Sex as an act of the Emotion

 

Dr. Kevin Lehman wrote a book titled “Sex begins in the kitchen” what he was suggesting in his book is something that has been scientifically proven and Apostle Peter (1 Peter 3: 7a) actually mentioned two thousand years ago. While sex is emotional to both men and women, it is more emotional to the woman, in-fact many experts agree that the best way to make love to a woman is through her mind.

 

The dominant hormone in a woman is “estrogen” this hormone regulates emotions (among other functions); also most women use the right hemisphere of their brain, which houses the emotional part of our system. The hormone and brain function are two main attribute that lend credence to the importance of feeding into a woman’s emotion before making love to her. In a study released by Rutgers University (the national marriage project) some years back, a woman who is emotionally fed by her husband all day, with phone calls, flowers, nice e-cards etc alluding to sex later that day, are found to be naturally moist (you don’t need KY jelly), even when they should not be according to their cycle. You do not yell at your wife all day, and say sorry at 7.00pm because you want to have sex at 8.00pm and then expect her to be a willing participant (she might because, she wants to fulfill her duty, but it will be boring).

 

Sex also enhances a man’s self esteem. When women say NO to their husband, it takes something away from the man. I tell my wife, that she when she says no, she should give me some minute to get over her saying no, but I will get over it. I have also tried to be considerate, when my wife’s day is busy at work, I don’t ask for sex (except she initiates, by the way it is okay for the wife to initiate sex). If I am thinking sex, I get the kids to bed early and do the stuff that could be an excuse for her not to come upstairs. More importantly, I try to create a good atmosphere, because a bad mood will kill sexual desire or make the sex tasteless even if we went ahead with the love-making. Women, need to understand that as they are emotional creation, men are physical creation, while they need emotional feeding and romantic moods, the man does not – he gets turned on with you in your night gown or you touching his him (romantically – real or perceived) on your way to the kitchen.

 

It is important that your sexual lives do not become topic of discussion with friends and colleagues. If there is a desire problem or ED (erectile dysfunction), please see your primary physician for referral to a specialist if they cannot help you. It is okay to talk to each other about your sexual desire (everybody know you are having sex – you have kids), tell your husband where to touch and where not to touch on your body, the same way the husband should be free to tell the wife what he’ll appreciate from her to make him enjoy sex.

 

Among the questions I get the most is oral sex.
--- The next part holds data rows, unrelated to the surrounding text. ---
Record sync_row : Type := mk_sync {
  last_sync_timestamp : option string;
  last_history_id : option string
}.

(** The database file: the rows of each table in rowid order, the
    AUTOINCREMENT counters, and the row [id = 1] of [sync_state], if any. *)
Record db : Type := mk_db {
  expenses : list expense_row;
  expenses_seq : Z;
  budgets : list budget_row;
  budgets_seq : Z;
  sync_state : option sync_row
}.

Definition init_db : db := mk_db [] 0 [] 0 None.

Definition opt_string_eqb (a b : option string) : bool :=
  match a, b with
  | Some x, Some y => String.eqb x y
  | None, None => true
  | _, _ => false
  end.

(** [x BETWEEN lo AND hi] on a TEXT column; NULL is never between. *)
Definition between (lo hi : string) (x : option string) : bool :=
  match x with
  | Some s => String.leb lo s && String.leb s hi
  | None => false
  end.

(** [SUM(...)]: NULL over no row. *)
Definition sql_sum (l : list Q) : option Q :=
  match l with
  | [] => None
  | _ => Some (fold_left Qplus l 0%Q)
  end.

(** Stable insertion sort, for [ORDER BY]; [le a b] says that [a] may come
    before [b]. Rows that [le] does not separate keep their order. *)
Fixpoint insert_sorted {A : Type} (le : A -> A -> bool) (x : A) (l : list A)
  : list A :=
  match l with
  | [] => [x]
  | y :: l' => if le x y then x :: l else y :: insert_sorted le x l'
  end.

Definition order_by {A : Type} (le : A -> A -> bool) (l : list A) : list A :=
  fold_right (insert_sorted le) [] l.

(** NULL sorts before every text in ascending order. *)
Definition opt_string_leb (a b : option string) : bool :=
  match a, b with
  | None, _ => true
  | Some _, None => false
  | Some x, Some y => String.leb x y
  end.

(** A row of the result of [aggregate_by_field]. *)
Record agg_row : Type := mk_agg {
  field : string;
  total : Q;
  count : Z
}.

(** A group of [GROUP BY]: its key, [SUM(amount)] and [COUNT( * )]. *)
Definition group : Type := (option string * Q * Z)%type.

Fixpoint group_add (k : option string) (a : Q) (gs : list group)
  : list group :=
  match gs with
  | [] => [(k, a, 1)]
  | (k', t, c) :: gs' =>
      if opt_string_eqb k k' then (k', (t + a)%Q, c + 1) :: gs'
      else (k', t, c) :: group_add k a gs'
  end.

Definition group_by (key : expense_row -> option string)
  (rows : list expense_row) : list group :=
  fold_left (fun gs r => group_add (key r) (e_amount r) gs) rows [].

Definition group_total (g : group) : Q := snd (fst g).

Section Db.

(** What the interpreter and SQLite compute on floats and texts:
    [float(s)] on a text ([None] when it raises ValueError), and the text
    that a TEXT column stores for a real. *)
Variable float_of_str : string -> option Q.
Variable text_of_real : Q -> string.

(** [float(v)] *)
Definition py_float (v : pyval) : result Q :=
  match v with
  | PyBool b => Ok (if b then 1%Q else 0%Q)
  | PyInt z => Ok (inject_Z z)
  | PyFloat q => Ok q
  | PyStr s =>
      match float_of_str s with
      | Some q => Ok q
      | None => Raise ValueError
      end
  | _ => Raise TypeError
  end.

(** Binding a parameter to a column of TEXT affinity. *)
Definition bind_text (v : pyval) : result (option string) :=
  match v with
  | PyNone => Ok None
  | PyBool b => Ok (Some (if b then "1" else "0"))
  | PyInt z => Ok (Some (PyDate.format_d 0 z))
  | PyFloat q => Ok (Some (text_of_real q))
  | PyStr s => Ok (Some s)
  | _ => Raise ProgrammingError
  end.

(** The UNIQUE constraint of [expenses.email_id]; NULLs never collide. *)
Definition email_id_taken (rows : list expense_row) (k : option string)
  : bool :=
  match k with
  | None => false
  | Some s => existsb (fun r => opt_string_eqb (e_email_id r) (Some s)) rows
  end.

Definition save_expense (d : db) (exp : pydict) : result db :=
  let* amount := py_float (py_or (dict_get exp "amount") (PyInt 0)) in
  let* date := bind_text (dict_get exp "date") in
  let* vendor := bind_text (dict_get exp "vendor") in
  let* currency := bind_text (dict_get exp "currency") in
  let* category := bind_text (dict_get exp "category") in
  let* source := bind_text (dict_get exp "source") in
  let* notes := bind_text (dict_get exp "notes") in
  let* email_id := bind_text (dict_get exp "email_id") in
  if email_id_taken (expenses d) email_id then Raise IntegrityError
  else
    let id := expenses_seq d + 1 in
    Ok (mk_db
          (expenses d ++
           [mk_expense id date vendor amount currency category source
              notes email_id])
          id (budgets d) (budgets_seq d) (sync_state d)).

End Db.

(** [INSERT ... ON CONFLICT(category) DO UPDATE] *)
Fixpoint upsert_budget (category : string) (amount : Q) (period : string)
  (next : Z) (rows : list budget_row) : list budget_row * bool :=
  match rows with
  | [] => ([mk_budget next category amount period], true)
  | b :: rows' =>
      if String.eqb (b_category b) category
      then (mk_budget (b_id b) category amount period :: rows', false)
      else let '(rs, fresh) := upsert_budget category amount period next rows'
           in (b :: rs, fresh)
  end.

Definition set_budget (d : db) (category : string) (amount : Q)
  (period : string) : db :=
  let '(rows, fresh) :=
    upsert_budget category amount period (budgets_seq d + 1) (budgets d) in
  mk_db (expenses d) (expenses_seq d) rows
    (if fresh then budgets_seq d + 1 else budgets_seq d) (sync_state d).

Definition get_budgets (d : db) : list budget_row := budgets d.

(** [ORDER BY date ASC]: SQL leaves the order of rows with equal dates open;
    here they keep the order of their rowids. *)
Definition get_expenses_between (d : db) (start_date end_date : string)
  : list expense_row :=
  order_by (fun a b => opt_string_leb (e_date a) (e_date b))
    (filter (fun r => between start_date end_date (e_date r)) (expenses d)).

(** [GROUP BY] yields one row per value of the column, NULL being a value
    of its own; [ORDER BY total DESC] sorts them, and groups with equal
    totals, whose order SQL leaves open, stay in the order in which their
    first rows were inserted. *)
Definition aggregate_by_field (d : db) (start_date end_date : string)
  (field : string) : list agg_row :=
  let field :=
    if negb (String.eqb field "category" || String.eqb field "vendor")
    then "category" else field in
  let key := if String.eqb field "vendor" then e_vendor else e_category in
  let rows :=
    filter (fun r => between start_date end_date (e_date r)) (expenses d) in
  let groups :=
    order_by (fun g h => Qle_bool (group_total h) (group_total g))
      (group_by key rows) in
  map (fun g : group =>
         let '(k, t, c) := g in mk_agg (str_or k "Uncategorized") t c)
    groups.

Definition total_spent (d : db) (start_date end_date : string) : Q :=
  let row :=
    sql_sum
      (map e_amount
         (filter (fun r => between start_date end_date (e_date r))
            (expenses d))) in
  match row with
  | Some q => if Qnonzero q then q else 0%Q
  | None => 0%Q
  end.

Definition assign_category_to_expense (d : db) (expense_id : Z)
  (category : string) : db :=
  mk_db
    (map (fun r =>
            if e_id r =? expense_id
            then mk_expense (e_id r) (e_date r) (e_vendor r) (e_amount r)
                   (e_currency r) (Some category) (e_source r) (e_notes r)
                   (e_email_id r)
            else r)
       (expenses d))
    (expenses_seq d) (budgets d) (budgets_seq d) (sync_state d).

Definition get_sync_state (d : db) : sync_row :=
  match sync_state d with
  | Some row => row
  | None => mk_sync None None
  end.

(** [COALESCE(a, b)] *)
Definition coalesce (a b : option string) : option string :=
  match a with
  | Some _ => a
  | None => b
  end.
Many people have said the Bible is against oral sex, I however cannot find the Bible reference. My personal opinion in this regard is that the couple involved should consider the hygiene and the risk of contacting a disease through oral sex. If they feel comfortable on both issues, then it is their choice.

 

As we thank God for the many blessings in our lives, health, finance, children etc I believe also that it is appropriate to thank God for the wonderful gift of sex in our marriage after each session of love-making.